Monday, December 17, 2007

SSSHHHhhhhh

I'm supposed to be sleeping, but how can I when there's an angel next to me? I keep staring at her. She has such distinct Chinese features. What do I know though, about Chinese beauty. I did find out from the Dr. that she saw yesterday for her diaper rash (that she doesn't have) that she is beautiful. That's what he said. I don't think he just throws comments out like that. The back of her head is flat (like mama's) and this morning our guide Cindy said that it is a sign of beauty - that there are certain pillows they lay babies on to flatten the backs of their heads. I feel proud. I wonder what the marks of beauty are here? Fair skin? Lots of hair? Her eyes are delicately shut. Her lips are pursed together, but not angrily. She has the most beautiful smile. I keep wondering...what pushes a mother to give up her child? Was it the worst day of her life? Or was she numb? Was she poor or overpowered by her family? In-laws? Parents? Husband? How did she carry this little one so far to then be able to leave her to chance? Does she believe there is a God? What caused her mother to keep her and not abort - to set her in a place of finding? Was she forced into the decision or chained to generations of rules and expectations? Was she in love? The worst day in one woman's life brought about the best in mine. And don't feel sad for Li Li. Pray for her mother. Pray that her mother one day loves the Father and sees her baby girl in heaven. Because this I know, this child is royalty. And I also know the mercy of the Divine One. A bruised reed He will not break - a smoldering wick He will not quench. Li Li was crafted by the Master craftsman and she is the apple of His eye. One look at her and you know who made her. Not my flesh, not my traits, but she was sent from heaven. She was kept for us in the palm of His hand until the day we came to get her and bring her home. I asked Li Li (because she loves to be held) "Did you cry for me like this for 9 months?" Because she can't bear to be away from me for a minute. What did she do those 9 months???? We are making up for lost time. I don't care where I am. There's no anticipation for the United States. I no longer care what day of the month it is. December 16 came and went. I think Christmas is next week. Now that I have her, she is no longer an orphan and we are at home. xoxoamy

8 comments:

Mark and Emmie said...

Amy, You have reduced me to tears. I can actually feel what you are saying and believe every word. We are so happy for all of you! I can't wait to see more pics of the happy family. Keep the beautiful thoughts coming...

lindsey said...

Okay Amy, You will have to start putting a warning on your blogs..."will require multiple kleenex"--hee hee.
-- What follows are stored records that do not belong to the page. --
(** For every valid configuration and non-empty digit string, the grouping
    step puts the group separator exactly at the positions 3, 7, 11, ...
    counted from the rightmost character, produces no leading separator, and
    gives back the digits when the separators are removed; when the
    separators stand for themselves in the derived patterns, the integer part
    of the output of [toString] is the grouping of the integer digits of the
    host decimal representation. *)
Theorem grouping_every_three o :
  validConfiguration o = true ->
  (forall digits,
      Forall (fun c => isDigit c = true) digits -> digits <> [] ->
      (forall i c,
          nth_error (rev (setGroupSeparators o digits)) i = Some c ->
          (c = groupSeparator o <-> i mod 4 = 3))
      /\ String_startsWith (setGroupSeparators o digits) (groupSeparator o) = false
      /\ removeChar (groupSeparator o) (setGroupSeparators o digits) = digits)
  /\ (forall x,
         literalPatterns o = true ->
         isFinite x = true -> canonical x = true -> exponentNotation x = false ->
         exists grouped tail,
           toString o x = Normal (formattedSign x ++ grouped ++ tail)
           /\ grouped = setGroupSeparators o (integerDigits (hostParts x))
           /\ removeChar (groupSeparator o) grouped = integerDigits (hostParts x)).
Proof.
  intros Hv. destruct (valid_separators o Hv) as (Hg & Hds & _). split.
  - intros digits Hd Hne. repeat split.
    + rewrite setGroupSeparators_join in H by assumption.
      rewrite rev_involutive in H.
      apply (joinEvery3_positions _ _ Hg (Forall_rev Hd) i c H).
    + rewrite setGroupSeparators_join in H by assumption.
      rewrite rev_involutive in H.
      apply (joinEvery3_positions _ _ Hg (Forall_rev Hd) i c H).
    + now apply setGroupSeparators_no_leading.
    + rewrite setGroupSeparators_join by assumption.
      rewrite removeChar_rev, removeChar_join by (assumption || now apply Forall_rev).
      apply rev_involutive.
  - intros x Hlit Hf Hc He.
    apply andb_true_iff in Hlit as [Hid Hcl].
    destruct (plain_digits x Hc) as (Hi & _ & Hne & _).
    rewrite (toString_steps o x Hcl), (decompose_valueAsString o x Hf Hc He Hds).
    rewrite (hostParts_plain x Hf Hc He).
    unfold plainParts; cbn [sign integerDigits].
    eexists _, _. split; [reflexivity|].
    split.
    + unfold groupedInteger. destruct (plainInteger x) as [|i int'] eqn:E; [contradiction|].
      now rewrite (strip_literal o _ Hid), (removeChar_digits _ _ Hg Hi).
    + now apply removeChar_grouped.
Qed.

Lemma grouping_every_three_witness :
  removeChar " " (setGroupSeparators defaultOptions (chars "1234567")) = chars "1234567".
Proof.
  refine (proj2 (proj2 (proj1 (grouping_every_three defaultOptions _)
                          (chars "1234567") _ _)));
    [reflexivity | repeat constructor | discriminate].
Defined.

Lemma toNumber_parseSteps o value :
  literalPatterns o = true -> value <> [] ->
  toNumber o value = Normal (parseSteps o value).
Proof.
  intros Hlit Hne. apply andb_true_iff in Hlit as [Hid Hcl].
  destruct value as [|c value']; [contradiction|].
  rewrite (toNumber_steps o c value' Hcl), (strip_literal o _ Hid). reflexivity.
Qed.

(** C7, as stated, fails on the empty input: the steps of [parse] applied to
    it give 0, the conversion of the empty canonical string, and [toNumber]
    returns the not-a-number sentinel. *)
Lemma toNumber_empty_differs_from_steps :
  toNumber defaultOptions [] = Normal NaN
  /\ parseSteps defaultOptions [] = Zero false
  /\ toNumber defaultOptions [] <> Normal (parseSteps defaultOptions []).
Proof. repeat split; try reflexivity. discriminate. Qed.

(** C7 (amended).  For every configuration whose separators stand for
    themselves in the derived patterns and every non-empty input,
    [toNumber] removes exactly the group separators, decomposes the rest,
    reassembles the canonical string and returns its host conversion; with
    the default options [100 000,12] gives 100000.12 and [-9 873,10] gives
    -9873.1. *)
Theorem toNumber_follows_parse_steps :
  (forall o value,
      literalPatterns o = true -> value <> [] ->
      toNumber o value = Normal (parseSteps o value))
  /\ toNumber defaultOptions (chars "100 000,12")
     = Normal (Finite false (chars "10000012") 6)
  /\ toNumber defaultOptions (chars "-9 873,10")
     = Normal (Finite true (chars "98731") 4).
Proof.
  split; [exact toNumber_parseSteps | split; reflexivity].
Qed.

Lemma toNumber_follows_parse_steps_witness :
  toNumber defaultOptions (chars "1 234,5") = Normal (Finite false (chars "12345") 4).
Proof.
  rewrite (proj1 toNumber_follows_parse_steps defaultOptions (chars "1 234,5"));
    [reflexivity | reflexivity | discriminate].
Defined.

(** C8.  With the closing bracket as decimal separator, a valid
    configuration, [toString] raises for the finite number 123; with the
    backslash and [precision] 0 its output for 1.2345 contains letters. *)
Theorem toString_raises_or_emits_letters :
  validConfiguration bracketOptions = true
  /\ isFinite (Finite false (chars "123") 3) = true
  /\ toString bracketOptions (Finite false (chars "123") 3) = Throw TypeError
  /\ validConfiguration (backslashOptions 0) = true
  /\ toString (backslashOptions 0) (Finite false (chars "12345") 1)
     = Normal (chars "1undefined")
  /\ ~ wellFormedOutput (backslashOptions 0) (chars "1undefined").
Proof.
  repeat split; try (vm_compute; reflexivity).
  intros (body & [E|E] & Hb); [|discriminate E]. subst body.
  inversion Hb as [|? ? _ Hb1]; subst. inversion Hb1 as [|? ? Hu _]; subst.
  destruct Hu as [Hu|[Hu|Hu]]; discriminate Hu.
Qed.

(** On a valid configuration whose decimal separator stands for itself in
    the extraction pattern, [toString] returns a string for every finite
    number, and the string is an optional leading minus sign followed by
    digits and the two configured separators only. *)
Theorem toString_total_well_formed o x :
  validConfiguration o = true ->
  ClassLiteral (decimalSeparator o) = true ->
  isFinite x = true ->
  exists s, toString o x = Normal s /\ wellFormedOutput o s.
Proof.
  intros _ Hcl _. rewrite (toString_steps o x Hcl).
  set (p := decompose (decimalSeparator o) (valueAsString o x)).
  eexists; split; [reflexivity|].
  exists (groupedInteger o (integerDigits p) ++ fractionText o p). split.
  - destruct (decompose_sign (decimalSeparator o) (valueAsString o x)) as [E|E];
      fold p in E; rewrite E; [now left | now right].
  - apply Forall_app; split.
    + eapply Forall_impl; [|apply groupedInteger_chars, decompose_integer].
      cbv beta. intros c [H|H]; auto.
    + assert (Hf : Forall (fun c => isDigit c = true \/ c = groupSeparator o
                                    \/ c = decimalSeparator o) (fractionDigits p)).
      { eapply Forall_impl; [|apply decompose_fraction]. cbv beta. auto. }
      unfold fractionText, separatorText.
      destruct (_ && _).
      * constructor; [auto|]. apply Forall_app; split; [exact Hf|].
        eapply Forall_impl; [|apply zeros_digits]. cbv beta. auto.
      * apply Forall_app; split; [|exact Hf].
        destruct (hasSeparator p); [|constructor].
        constructor; [auto | constructor].
Qed.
I am so happy for your family. May God continue to bless your time as a family huddled in China and wherever you may be on your journey. You deserve all the joy you are feeling. LiLi is home. Merry Christmas!

Anonymous said...

Amy,
Thank you for describing how you are feeling and how beautiful your daughter. I hope you are now able to read comments, the other Amy she sd she is now. I am so hooked on reading everyones updates. My hopes and prayers continue with you and your family.
Merry Christmas!
Stacy B
12/20/05 lid

Anonymous said...

Congratulations to you! Thank you for letting us walk this journey with you, even when you are half way around the world. Life is so precious, and we are enjoying your perspective so much!

Michelle Smalling

RamblingMother said...

Oh how sweet, I am now all choked up. You are soo write about that God made Child of yours.

Beverly

Anonymous said...

Amy and Troy, thanks for sharing this incredible journey with us. Amy, I love the way describe everything. What a great christmas present...

Anonymous said...

I am still without words, but want you to know when you get back we were all in the states singing HIS praises...Acts 17:26-27 is all I can think of....


alicia

Snowflowers Mum said...

such beautiful, and inspired words. You are the perfect mother for this little girl because you aknowledge the loss of her birthmother. You are such a strong and wonderful beacon of light for other adoptive Moms.